Her deep southern voice drips with sex

As she recites some poetry. How long has it been for me?

I'm imagining her hands kneading and stroking

My muscles and body to a happy ending.

Then there are the girls working the coffeeshop;

Pretty young twentysomethings.

Single I'm sure and with nothing to lose and

At least not too attatched at that tender age.

Too many issues and hang-ups for my liking.

They're not that secure in themselves - yet.

The clock strikes ten and the shop closes up

So I'm cruising on the seawall in the

Cool clear night on my way home all hot and horny.

I spy a girl or two walking the street

All slow and deliberate and it's

Rather obvious what they're selling.

A lustful storm rages within me,

Fueled by Theresa, the coffeeshop girls, and the streetwalkers.

No sense in going there, but damn I wish I had

Some cash and then what would happen?

I continue on home with my imagination

Rushing and racing and a rock hard erection

Trying to explode through the denim of my jeans.

I'm raging hot and horny and want to fuck - pure and simple!

The kind of hot and wet sweaty sex with little emotion.

Just the physical act and the enjoyment and the release.
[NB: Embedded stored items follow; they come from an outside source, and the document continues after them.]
Lemma find_last_bit_set_spec x :
  0 < x < 2 ^ 32 -> _dos_find_last_bit_set x = Z.log2 x + 1.
Proof.
  intros Hx. unfold _dos_find_last_bit_set. rewrite (proj2 (Z.eqb_neq x 0)) by lia.
  assert (H0 : 0 <= Z.log2 x) by apply Z.log2_nonneg.
  assert (Hl : 32 - 2 * 16 <= Z.log2 x) by lia.
  pose proof (flbs_step_spec 0xffff0000 16 x 32 eq_refl ltac:(lia) Hx Hl) as S1.
  destruct (flbs_step 0xffff0000 16 (x, 32)) as [x1 r1]. destruct S1 as (X1 & L1 & R1).
  pose proof (flbs_step_spec 0xff000000 8 x1 r1 eq_refl ltac:(lia) X1 ltac:(lia)) as S2.
  destruct (flbs_step 0xff000000 8 (x1, r1)) as [x2 r2]. destruct S2 as (X2 & L2 & R2).
  pose proof (flbs_step_spec 0xf0000000 4 x2 r2 eq_refl ltac:(lia) X2 ltac:(lia)) as S3.
  destruct (flbs_step 0xf0000000 4 (x2, r2)) as [x3 r3]. destruct S3 as (X3 & L3 & R3).
  pose proof (flbs_step_spec 0xc0000000 2 x3 r3 eq_refl ltac:(lia) X3 ltac:(lia)) as S4.
  destruct (flbs_step 0xc0000000 2 (x3, r3)) as [x4 r4]. destruct S4 as (X4 & L4 & R4).
  pose proof (flbs_step_spec 0x80000000 1 x4 r4 eq_refl ltac:(lia) X4 ltac:(lia)) as S5.
  destruct (flbs_step 0x80000000 1 (x4, r4)) as [x5 r5]. destruct S5 as (X5 & L5 & R5).
  cbn [snd]. pose proof (Z.log2_lt_pow2 x5 32 ltac:(lia)) as [H5 _]. lia.
Qed.

(** [x & (x - 1)] is zero exactly for the powers of two. *)
Lemma pow2_test x :
  0 < x < 2 ^ 32 -> (Z.land x (u32 (x - 1)) =? 0) = (x =? 2 ^ Z.log2 x).
Proof.
  intros Hx. rewrite u32_small by lia.
  pose proof (Z.log2_spec x ltac:(lia)) as Hl. pose proof (Z.log2_nonneg x) as H0.
  destruct (Z.eqb_spec x (2 ^ Z.log2 x)) as [E|E].
  - rewrite E at 1. rewrite E at 2. rewrite Z.eqb_eq.
    replace (2 ^ Z.log2 x - 1) with (Z.ones (Z.log2 x)) by (rewrite Z.ones_equiv; lia).
    rewrite Z.land_ones by lia. apply Z_mod_same_full.
  - assert (El : Z.log2 (x - 1) = Z.log2 x) by (apply Z.log2_unique; lia).
    apply Z.eqb_neq. intros H. apply (f_equal (fun z => Z.testbit z (Z.log2 x))) in H.
    rewrite Z.land_spec, Z.bits_0, Z.bit_log2, <- El, Z.bit_log2 in H by lia. done.
Qed.

(** The size of a FIFO is a power of two, as the masking of its counters
    needs: [dos_fifo_create] takes the largest power of two that is at most the
    requested size, for every non-zero 32-bit size. *)
Theorem fifo_round_pow2 size :
  0 < size < 2 ^ 32 ->
  exists m, 0 <= m <= 31 /\ fifo_round size = 2 ^ m /\ 2 ^ m <= size < 2 * 2 ^ m.
Proof.
  intros Hs. pose proof (Z.log2_spec size ltac:(lia)) as Hl.
  pose proof (Z.log2_nonneg size) as H0. pose proof (Z.log2_lt_pow2 size 32 ltac:(lia)) as [H32 _].
  rewrite Z.pow_succ_r in Hl by lia. exists (Z.log2 size). split; [lia|]. split; [|lia].
  unfold fifo_round. rewrite pow2_test by done.
  destruct (Z.eqb_spec size (2 ^ Z.log2 size)) as [E|E]; cbn [negb]; [done|].
  unfold _dos_fifo_align. pose proof (Z.pow_pos_nonneg 2 (Z.log2 size) ltac:(lia) H0).
  rewrite (u32_small (size - 1)), find_last_bit_set_spec by lia.
  assert (El : Z.log2 (size - 1) = Z.log2 size).
  { apply Z.log2_unique; [done|]. rewrite Z.pow_succ_r by lia. lia. }
  rewrite El, Z.add_simpl_r, Z.shiftl_1_l. apply u32_small. lia.
Qed.

Lemma fifo_round_pow2_witness : exists m, 0 <= m <= 31 /\ fifo_round 1000 = 2 ^ m.
Proof. destruct (fifo_round_pow2 1000) as (m & ? & ? & _); [lia | eauto]. Defined.
Lemma format_int_fault max num base width flags o :
  2 <= base -> _dos_format_int max num base width flags o = Fault ->
  i32 (if has_flag flags F_SIGNED then Z.abs num else num) < 0.
Proof.
  intros Hb. unfold _dos_format_int. destruct (_ || _); [done|]. cbv zeta.
  set (fl2 := if has_flag flags F_LEFT then _ else _).
  assert (has_flag fl2 F_SIGNED = has_flag flags F_SIGNED) as ->.
  { unfold fl2. destruct (has_flag flags F_LEFT); [|done]. unfold has_flag. by rewrite <- Z.land_assoc. }
  destruct (int_digits _ _ _ _) eqn:E; try done. intros _. apply int_digits_fault in E; [|done].
  destruct (has_flag flags F_SIGNED); cbn [andb] in E; [|done].
  destruct (Z.ltb_spec num 0); [by replace (Z.abs num) with (- num) by lia | by rewrite Z.abs_eq].
Qed.

Lemma i32_u32 x : i32 (u32 x) = i32 x.
Proof. unfold i32, u32. by rewrite Zplus_mod_idemp_l. Qed.

Lemma i32_i32 x : i32 (i32 x) = i32 x.
Proof.
  unfold i32. replace ((x + 2 ^ 31) mod 2 ^ 32 - 2 ^ 31 + 2 ^ 31) with ((x + 2 ^ 31) mod 2 ^ 32) by lia.
  by rewrite Z.mod_mod.
Qed.

Lemma is_int_conv_one_of c : is_int_conv c = is_one_of c "diobuxX".
Proof. unfold is_int_conv, is_one_of. cbn. by rewrite orb_false_r, !orb_assoc. Qed.

Lemma is_one_of_1 c a : (c =? Z.of_N (N_of_ascii a)) = is_one_of c (String a "").
Proof. unfold is_one_of. cbn. by rewrite orb_false_r. Qed.

Lemma is_one_of_di c : is_one_of c "di" = (c =? 100) || (c =? 105).
Proof. change (is_one_of c "di") with ((c =? 100) || ((c =? 105) || false)). by rewrite orb_false_r. Qed.

(** The flags of a directive never include the internal [F_SIGNED]. *)
Definition unsigned_flags (st : fstate) : Prop := has_flag (f_flags st) F_SIGNED = false.

Lemma has_flag_or f g h : has_flag (Z.lor f g) h = has_flag f h || has_flag g h.
Proof.
  unfold has_flag. rewrite Z.land_lor_distr_l, <- negb_andb. f_equal.
  apply eq_bool_prop_intro. rewrite andb_True, !Is_true_true, !Z.eqb_eq. apply Z.lor_eq_0_iff.
Qed.

Lemma conv_step_flags size c rest st st' c' :
  conv_step size c rest st = Done (st', c') -> f_flags st' = f_flags st.
Proof. unfold conv_step. repeat case_inner; by intros [= <- <-]. Qed.

Lemma flag_of_unsigned c f : flag_of c = Some f -> has_flag f F_SIGNED = false.
Proof. unfold flag_of. repeat case_inner; by intros [= <-]. Qed.

Lemma format_step_unsigned size st st' c :
  unsigned_flags st -> format_step size st = Done (st', c) -> unsigned_flags st'.
Proof.
  unfold unsigned_flags. intros Hf. unfold format_step, next_int32. set (c0 := hd 0 (f_fmt st)). cbv zeta.
  destruct (f_state st =? S_DEFAULT); [by destruct (c0 =? 37); intros [= <- <-]|].
  destruct (f_state st =? S_FLAGS).
  { destruct (flag_of c0) as [f|] eqn:E; intros [= <- <-]; [|done]. cbn.
    by rewrite has_flag_or, Hf, (flag_of_unsigned _ _ E). }
  destruct (f_state st =? S_WIDTH).
  { destruct (_dos_get_atoi (f_fmt st)).
    destruct (c0 =? 42), (is_digit c0 && (c0 >? 48)), (f_args st) as [|[x|x|x|x] ?]; try done;
      try (by intros [= <- <-]).
    all: destruct (x <? 0); intros [= <- <-]; [|done]; cbn [f_flags]; by rewrite has_flag_or, Hf. }
  destruct (f_state st =? S_PRECIS).
  { destruct (_dos_get_atoi (tl (f_fmt st))).
    destruct (c0 =? 46), (is_digit (hd 0 (tl (f_fmt st)))), (hd 0 (tl (f_fmt st)) =? 42), (f_args st) as [|[x|x|x|x] ?]; try done;
      by intros [= <- <-]. }
  destruct (f_state st =? S_LENGTH).
  { destruct (c0 =? 104), (c0 =? 108), (c0 =? 76); by intros [= <- <-]. }
  intros H. by rewrite (conv_step_flags _ _ _ _ _ _ H).
Qed.

(** An integer conversion faults because of its argument. *)
Lemma int_conv_fault size c st :
  unsigned_flags st -> is_int_conv c = true -> hd 0 (f_fmt st) = c -> converts st = true ->
  match fetch_num c st with
  | Done (num, args) =>
      match _dos_format_int size num (conv_base c) (f_width st) (conv_flags c (f_flags st)) (f_out st) with
      | Fault => bad_number st
      | _ => True
      end
  | _ => wrong_arg st
  end.
Proof.
  intros Hu Hc Hh Hcv. rewrite is_int_conv_one_of in Hc.
  assert (Hw : wanted st = Some (if f_lflags st =? L_LONG then KInt32
    else if has_flag (f_lflags st) (Z.lor L_LLONG L_DOUBLE) then KInt64 else KInt32)).
  { unfold wanted. rewrite Hh, Hcv, Hc. unfold converts in Hcv. apply negb_true_iff, bool_decide_eq_false in Hcv.
    rewrite !(proj2 (Z.eqb_neq _ _)) by (intros E; apply Hcv; rewrite E; set_solver). done. }
  assert (Hbad : forall num x r, f_args st ∈ [ArgInt32 x :: r; ArgInt64 x :: r; ArgPtr x :: r] ->
    (num = x \/ num = u32 x /\ is_one_of c "di" = false) ->
    match _dos_format_int size num (conv_base c) (f_width st) (conv_flags c (f_flags st)) (f_out st) with
    | Fault => bad_number st | _ => True end).
  { intros num x r Ha Hnum. destruct (_dos_format_int _ _ _ _ _ _) eqn:E; try done.
    apply format_int_fault in E; [|unfold conv_base; repeat case_match; lia]. split; [done|]. rewrite Hh.
    split; [revert Hc; unfold is_one_of; cbn; rewrite !orb_true_iff; tauto|].
    exists x, r. split; [done|].
    assert (Hs : has_flag (conv_flags c (f_flags st)) F_SIGNED = is_one_of c "di").
    { unfold conv_flags. rewrite is_one_of_di. destruct ((c =? 100) || (c =? 105)); [by rewrite has_flag_or, orb_true_r|].
      destruct (c =? 120); [by rewrite has_flag_or, Hu | done]. }
    rewrite Hs in E. destruct Hnum as [->|[-> Hn]]; [done|]. rewrite Hn in *. by rewrite i32_u32 in E. }
  assert (Hwrong : forall kd, wanted st = Some kd -> kind_of <$> head (f_args st) <> Some kd -> wrong_arg st)
    by (intros kd H1 H2; by exists kd).
  unfold fetch_num, next_int32, next_int64. destruct (f_lflags st =? L_LONG); [|destruct (has_flag (f_lflags st) _)].
  - destruct (f_args st) as [|[x|x|x|x] r] eqn:Ea; try (by apply (Hwrong _ Hw)).
    apply (Hbad x x r); [left | by left].
  - destruct (f_args st) as [|[x|x|x|x] r] eqn:Ea; try (by apply (Hwrong _ Hw)).
    apply (Hbad x x r); [right; left | by left].
  - destruct (f_args st) as [|[x|x|x|x] r] eqn:Ea; try (by destruct (_ || _); apply (Hwrong _ Hw)).
    destruct ((c =? 100) || (c =? 105)) eqn:E.
    + apply (Hbad x x r); [left | by left].
    + apply (Hbad (u32 x) x r); [left | right; by rewrite is_one_of_di].
Qed.

Lemma conv_step_fault size rest st :
  unsigned_flags st -> converts st = true ->
  conv_step size (hd 0 (f_fmt st)) rest st = Fault -> wrong_arg st \/ bad_number st.
Proof.
  intros Hu Hcv. set (c := hd 0 (f_fmt st)). unfold conv_step.
  assert (Hw : is_int_conv c = false -> wanted st =
    if is_one_of c "p" then Some KPtr else if is_one_of c "s" then Some KStr
    else if is_one_of c "c" then Some KInt32 else None).
  { intros Hc. unfold wanted. fold c. rewrite is_int_conv_one_of in Hc. rewrite Hcv, Hc. unfold converts in Hcv.
    apply negb_true_iff, bool_decide_eq_false in Hcv.
    rewrite !(proj2 (Z.eqb_neq _ _)) by (intros E; apply Hcv; rewrite E; set_solver). done. }
  destruct (is_int_conv c) eqn:Hc.
  { pose proof (int_conv_fault size c st Hu Hc eq_refl Hcv) as H.
    destruct (fetch_num c st) as [[num args]| |]; [|by left|done].
    destruct (_dos_format_int _ _ _ _ _ _); [done | by right | done]. }
  specialize (Hw eq_refl). unfold wrong_arg. rewrite Hw, <- !is_one_of_1.
  change (Z.of_N (N_of_ascii "p")) with 112. change (Z.of_N (N_of_ascii "s")) with 115.
  change (Z.of_N (N_of_ascii "c")) with 99.
  destruct (Z.eqb_spec c 112) as [E|_].
  { destruct (f_args st) as [|[x|x|x|x] r] eqn:Ea; try (by intros _; left; exists KPtr).
    destruct (_dos_format_int _ _ _ _ _ _) eqn:Ef; try done. intros _. right.
    apply format_int_fault in Ef; [|lia]. rewrite !has_flag_or, Hu in Ef.
    change (false || (has_flag F_SMALL F_SIGNED || has_flag F_ALTERNATE F_SIGNED)) with false in Ef.
    cbv iota in Ef. rewrite i32_i32 in Ef.
    split; [done|]. fold c. rewrite E. split; [done|]. exists x, r. rewrite Ea.
    split; [right; right; left | done]. }
  destruct (c =? 115).
  { destruct (f_args st) as [|[x|x|x|x] r]; try done; intros _; left; by exists KStr. }
  destruct (c =? 99).
  { destruct (f_args st) as [|[x|x|x|x] r]; try done; intros _; left; by exists KInt32. }
  by destruct (c =? 37).
Qed.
Don't ask me why I'm like this; overly strong sex drive,

The poetry, the mole on Theresa's tit?

At home now and Dana "isn't in the mood"

So I'm not getting laid there either; not even

A blow job so we just go to bed.

Furiously masturbating to the visions in my mind

Of the streetwalkers, the coffeeshop girls, and Theresa.

But it's all just self service love and just fantasy.

Damn I wish I had a girlfriend or just a fuck-buddy!

I shoot my load and feel the welcome and familiar wave

Of relaxation and release - for now at least.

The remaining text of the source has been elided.